(* ===== verification/SiModel.v ===== *)
(** * Snapshot-isolation transactions under interleaving

    The transactions of DBSI.v of a whole cluster as a state machine: each step is one
    operation of one transaction or one message of the timestamp service, in any order.
    Records are the abstract ones of RadMem.v (SiSpec.v shows that [get], [get_ro] and
    the commit act on them as used here), the timestamp service is TSManager.v itself.

    Two switches select what the code allows.  [torn]: a vector is copied entry by
    entry with [memcpy] while other threads advance it, so a copy may mix entries of
    different moments; with [torn] false a copy is one of the published vectors.
    [unchecked]: [insert], [delete_] and remote reads take the current version of a
    record without comparing it with the start vector; with [unchecked] false the
    current version is one the vector covers.

    The set of a transaction stands for its local and its remote set.  The code locks
    the remote records before the local ones and writes them back after them; the model
    lets both happen in any order, the second one chosen anew.

    The specification is the textbook one: every transaction has a start time, every
    committed one a commit time, reads return the last write committed by the start,
    and transactions that write the same record do not overlap. *)

From S2P Require Import Prelude LockWord RadMem TSManager RemoteSet DBSI SiSpec.

(** ** State *)

Inductive phase :=
  | Running
  | Locking (k : nat)             (** in [LockAllSet], [k] writes locked *)
  | Committing (c : Z) (k : nat)  (** counter taken, [k] writes installed *)
  | Reported (c : Z)              (** the master knows *)
  | Aborted.

#[export] Instance phase_eq_dec : EqDecision phase.
Proof. solve_decision. Defined.

(** A write: the record, the version it replaces and the value, [None] for a deletion. *)
Record Write := mkWrite { w_key : Z; w_base : Z; w_data : option (list Z) }.
#[export] Instance Write_eq_dec : EqDecision Write.
Proof. solve_decision. Defined.

(** An item of the read and write set. *)
Record Access := mkAccess { a_write : Write; a_ro : bool }.

Record Txn := mkTxn {
  t_mach : nat;
  t_vec : list Z;
  t_reads : list (Z * option (Z * list Z));   (** what the reads returned *)
  t_set : list Access;
  t_writes : list Write;                      (** what the commit writes, in its order *)
  t_phase : phase;
}.

Record Sys := mkSys {
  s_tm : nat → TSManager;       (** one per machine *)
  s_hist : list (list Z);       (** every vector the master has shown, oldest first *)
  s_recs : Z → VRecord;
  s_locks : Z → option nat;
  s_txs : gmap nat Txn;
}.

Definition set_tm (s : Sys) (p : nat) (tm : TSManager) : Sys :=
  mkSys (<[p := tm]> (s_tm s)) (s_hist s) (s_recs s) (s_locks s) (s_txs s).
Definition set_tx (s : Sys) (t : nat) (tx : Txn) : Sys :=
  mkSys (s_tm s) (s_hist s) (s_recs s) (s_locks s) (<[t := tx]> (s_txs s)).
Definition set_locks (s : Sys) (l : Z → option nat) : Sys :=
  mkSys (s_tm s) (s_hist s) (s_recs s) l (s_txs s).
Definition set_rec (s : Sys) (x : Z) (r : VRecord) : Sys :=
  mkSys (s_tm s) (s_hist s) (<[x := r]> (s_recs s)) (s_locks s) (s_txs s).
Definition publish (s : Sys) (V : list Z) : Sys :=
  mkSys (s_tm s) (s_hist s ++ [V]) (s_recs s) (s_locks s) (s_txs s).

Definition to_phase (tx : Txn) (ph : phase) : Txn :=
  mkTxn (t_mach tx) (t_vec tx) (t_reads tx) (t_set tx) (t_writes tx) ph.
Definition add_read (tx : Txn) (x : Z) (res : option (Z * list Z)) : Txn :=
  mkTxn (t_mach tx) (t_vec tx) (t_reads tx ++ [(x, res)]) (t_set tx) (t_writes tx) (t_phase tx).
Definition set_accesses (tx : Txn) (l : list Access) : Txn :=
  mkTxn (t_mach tx) (t_vec tx) (t_reads tx) l (t_writes tx) (t_phase tx).
Definition add_access (tx : Txn) (l : list Access) : Txn := set_accesses tx (t_set tx ++ l).
Definition set_writes (tx : Txn) (ws : list Write) : Txn :=
  mkTxn (t_mach tx) (t_vec tx) (t_reads tx) (t_set tx) ws (t_phase tx).

(** What a transaction will write. *)
Definition staged (tx : Txn) : list Write :=
  omap (λ a, if a_ro a then None else Some (a_write a)) (t_set tx).

(** Mark the first item of a record for writing and change its value. *)
Fixpoint touch (x : Z) (f : option (list Z) → option (list Z)) (l : list Access) : option (list Access) :=
  match l with
  | [] => None
  | a :: l =>
      let w := a_write a in
      if decide (w_key w = x) then Some (mkAccess (mkWrite x (w_base w) (f (w_data w))) false :: l)
      else cons a <$> touch x f l
  end.

Definition keys (ws : list Write) : list Z := w_key <$> ws.

(** Unlock the records of a list of writes. *)
Definition unlock (ks : list Z) (l : Z → option nat) : Z → option nat :=
  λ x, if decide (x ∈ ks) then None else l x.

(** ** Steps *)

Inductive event :=
  | Fetch (p : nat) (V : list Z)
  | Begin (t p : nat)
  | Read (t : nat) (x : Z)                   (** [get] *)
  | ReadRo (t : nat) (x : Z)                 (** [get_ro] *)
  | ReadLatest (t : nat) (x : Z)             (** a remote read *)
  | Update (t : nat) (x : Z) (d : list Z)    (** [write] after the copy was changed to [d] *)
  | Insert (t : nat) (x : Z) (d : list Z)
  | Delete (t : nat) (x : Z)
  | End (t : nat) (ws : list Write)          (** [end] begins, locking in the order [ws] *)
  | Lock (t : nat)
  | Abort (t : nat)
  | Take (t : nat) (ws : list Write)         (** the commit timestamp; writing in the order [ws] *)
  | Install (t : nat)
  | Report (t : nat) (th : Z).

Section system.
Context (n : nat) (nthreads : Z) (master : nat) (torn unchecked : bool).

(** What a copy of the vector may be. *)
Definition copy_ok (hist : list (list Z)) (V : list Z) : Prop :=
  if torn then
    length V = n ∧ Forall (λ i, Exists (λ V', V !! i = V' !! i) hist) (seq 0 n)
  else V ∈ hist.
#[export] Instance copy_ok_dec hist V : Decision (copy_ok hist V).
Proof. unfold copy_ok. destruct torn; apply _. Defined.

(** The newest version, as a remote read or an insertion takes it. *)
Definition latest (r : VRecord) : option (Z * list Z) := (λ d, (v_seq r, d)) <$> v_cur r.

Definition may_take (V : list Z) (r : VRecord) : Prop :=
  unchecked = true ∨ sees V (v_seq r) = true.

(** The items [get] adds: none for a covered version without a value, one at version 1
    when no version is covered. *)
Definition got (V : list Z) (x : Z) (r : VRecord) : list Access :=
  match vread V r with
  | Some (v, d) => [mkAccess (mkWrite x v (Some d)) true]
  | None => if sees V (v_seq r) then [] else [mkAccess (mkWrite x 1 (Some [])) true]
  end.

(** The item of a remote read. *)
Definition got_latest (x : Z) (r : VRecord) : list Access :=
  match v_cur r with Some d => [mkAccess (mkWrite x (v_seq r) (Some d)) true] | None => [] end.

Definition exec (e : event) (s : Sys) : option Sys :=
  match e with
  | Fetch p V =>
      guard (copy_ok (s_hist s) V);;
      Some (set_tm s p (fetch_ts (s_tm s p) V))
  | Begin t p =>
      guard (s_txs s !! t = None);;
      guard (p < n)%nat;;
      Some (set_tx s t (mkTxn p (get_start_ts (s_tm s p)) [] [] [] Running))
  | Read t x =>
      tx ← s_txs s !! t;
      guard (t_phase tx = Running);;
      let r := s_recs s x in
      Some (set_tx s t (add_access (add_read tx x (vread (t_vec tx) r)) (got (t_vec tx) x r)))
  | ReadRo t x =>
      tx ← s_txs s !! t;
      guard (t_phase tx = Running);;
      guard (¬ deleted_at (t_vec tx) (s_recs s x));;
      Some (set_tx s t (add_read tx x (vread (t_vec tx) (s_recs s x))))
  | ReadLatest t x =>
      tx ← s_txs s !! t;
      guard (t_phase tx = Running);;
      guard (may_take (t_vec tx) (s_recs s x));;
      let r := s_recs s x in
      Some (set_tx s t (add_access (add_read tx x (latest r)) (got_latest x r)))
  | Update t x d =>
      tx ← s_txs s !! t;
      guard (t_phase tx = Running);;
      l ← touch x (λ old, _ ← old; Some d) (t_set tx);
      Some (set_tx s t (set_accesses tx l))
  | Insert t x d =>
      tx ← s_txs s !! t;
      guard (t_phase tx = Running);;
      guard (may_take (t_vec tx) (s_recs s x));;
      Some (set_tx s t (add_access tx [mkAccess (mkWrite x (v_seq (s_recs s x)) (Some d)) false]))
  | Delete t x =>
      tx ← s_txs s !! t;
      guard (t_phase tx = Running);;
      match touch x (λ _, None) (t_set tx) with
      | Some l => Some (set_tx s t (set_accesses tx l))
      | None =>
          guard (may_take (t_vec tx) (s_recs s x));;
          Some (set_tx s t (add_access tx [mkAccess (mkWrite x (v_seq (s_recs s x)) None) false]))
      end
  | End t ws =>
      tx ← s_txs s !! t;
      guard (t_phase tx = Running);;
      guard (ws ≡ₚ staged tx);;
      Some (set_tx s t (to_phase (set_writes tx ws) (Locking 0)))
  | Lock t =>
      tx ← s_txs s !! t;
      match t_phase tx with
      | Locking k =>
          w ← t_writes tx !! k;
          guard (s_locks s (w_key w) = None);;
          guard (v_seq (s_recs s (w_key w)) = w_base w);;
          Some (set_tx (set_locks s (<[w_key w := Some t]> (s_locks s))) t (to_phase tx (Locking (S k))))
      | _ => None
      end
  | Abort t =>
      tx ← s_txs s !! t;
      match t_phase tx with
      | Running => Some (set_tx s t (to_phase tx Aborted))
      | Locking k =>
          Some (set_tx (set_locks s (unlock (take k (keys (t_writes tx))) (s_locks s))) t (to_phase tx Aborted))
      | _ => None
      end
  | Take t ws =>
      tx ← s_txs s !! t;
      guard (t_phase tx = Locking (length (t_writes tx)));;
      guard (ws ≡ₚ t_writes tx);;
      let '(tm, c, _) := get_commit_ts (Z.of_nat (t_mach tx)) (s_tm s (t_mach tx)) in
      guard (small c);;
      Some (set_tx (set_tm s (t_mach tx) tm) t (to_phase (set_writes tx ws) (Committing c 0)))
  | Install t =>
      tx ← s_txs s !! t;
      match t_phase tx with
      | Committing c k =>
          w ← t_writes tx !! k;
          let x := w_key w in
          let r := abs_install (SI_ENCODE_TS (Z.of_nat (t_mach tx)) c) (w_data w) (s_recs s x) in
          Some (set_tx (set_locks (set_rec s x r) (unlock [x] (s_locks s))) t (to_phase tx (Committing c (S k))))
      | _ => None
      end
  | Report t th =>
      tx ← s_txs s !! t;
      match t_phase tx with
      | Committing c k =>
          guard (k = length (t_writes tx));;
          match ts_update_handler nthreads (s_tm s master) (Z.of_nat (t_mach tx)) th c with
          | Done tm => Some (set_tx (publish (set_tm s master tm) (ts_buffer tm)) t (to_phase tx (Reported c)))
          | _ => None
          end
      | _ => None
      end
  end.

Fixpoint run (es : list event) (s : Sys) : option Sys :=
  match es with [] => Some s | e :: es => exec e s ≫= run es end.

(** The cluster before the first transaction: loaded records carry a version every
    vector covers. *)
Definition init (r0 : Z → VRecord) : Sys :=
  mkSys (λ _, TSManager_new n) [init_ts_meta n] r0 (λ _, None) ∅.

Definition loaded (r0 : Z → VRecord) : Prop :=
  ∀ x, v_hist (r0 x) = [] ∧ sees (init_ts_meta n) (v_seq (r0 x)) = true.

(** Every event but a deletion. *)
Definition keeps_records (e : event) : Prop := match e with Delete _ _ => False | _ => True end.
#[export] Instance keeps_records_dec e : Decision (keeps_records e).
Proof. destruct e; apply _. Defined.

Definition reachable (r0 : Z → VRecord) (s : Sys) : Prop := ∃ es, run es (init r0) = Some s.
End system.

(** ** Specification *)

(** The counter of a transaction that took one. *)
Definition counter (tx : Txn) : option Z :=
  match t_phase tx with Committing c _ | Reported c => Some c | _ => None end.

(** What is fixed once the counter is taken: machine, start vector, version word and
    writes. *)
Record commit_info := mkInfo { ci_vec : list Z; ci_word : Z; ci_writes : list Write }.
Definition info (s : Sys) (t : nat) : option commit_info :=
  tx ← s_txs s !! t;
  c ← counter tx;
  Some (mkInfo (t_vec tx) (SI_ENCODE_TS (Z.of_nat (t_mach tx)) c) (t_writes tx)).

(** Commit time: the first published vector that covers the transaction. *)
Definition commit_time (s : Sys) (t : nat) : option nat :=
  i ← info s t;
  fst <$> list_find (λ V, sees V (ci_word i) = true) (s_hist s).

Definition writes (s : Sys) (t : nat) (x v : Z) (d : option (list Z)) : Prop :=
  ∃ i w, info s t = Some i ∧ ci_word i = v ∧ w ∈ ci_writes i ∧ w_key w = x ∧ w_data w = d.

(** [res] is the last write of [x] committed by time [k], or the initial value; a
    deletion reads as nothing. *)
Definition last_write (s : Sys) (r0 : Z → VRecord) (x : Z) (k : nat) (res : option (Z * list Z)) : Prop :=
  (∃ t v d c, writes s t x v d ∧ commit_time s t = Some c ∧ (c ≤ k)%nat ∧ res = (λ b, (v, b)) <$> d ∧
     ∀ t' v' d' c', writes s t' x v' d' → commit_time s t' = Some c' → (c' ≤ k)%nat → (c' ≤ c)%nat) ∨
  (res = latest (r0 x) ∧
     ∀ t' v' d' c', writes s t' x v' d' → commit_time s t' = Some c' → (k < c')%nat).

(** [t] committed before [t'] started. *)
Definition precedes (s : Sys) (start : nat → nat) (t t' : nat) : Prop :=
  ∃ c, commit_time s t = Some c ∧ (c ≤ start t')%nat.

Record snapshot_isolation (r0 : Z → VRecord) (s : Sys) (start : nat → nat) : Prop := {
  si_starts t tx : s_txs s !! t = Some tx → s_hist s !! start t = Some (t_vec tx);
  si_commits t c : commit_time s t = Some c → (start t < c)%nat;
  si_reads t tx x res :
    s_txs s !! t = Some tx → (x, res) ∈ t_reads tx → last_write s r0 x (start t) res;
  si_first_committer t t' x v v' d d' :
    t ≠ t' → writes s t x v d → writes s t' x v' d' → precedes s start t t' ∨ precedes s start t' t;
}.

-------------------------

TRY IT
How many lines of the entries contain the word "taken"? Only the number is wanted.

RESPONSE
2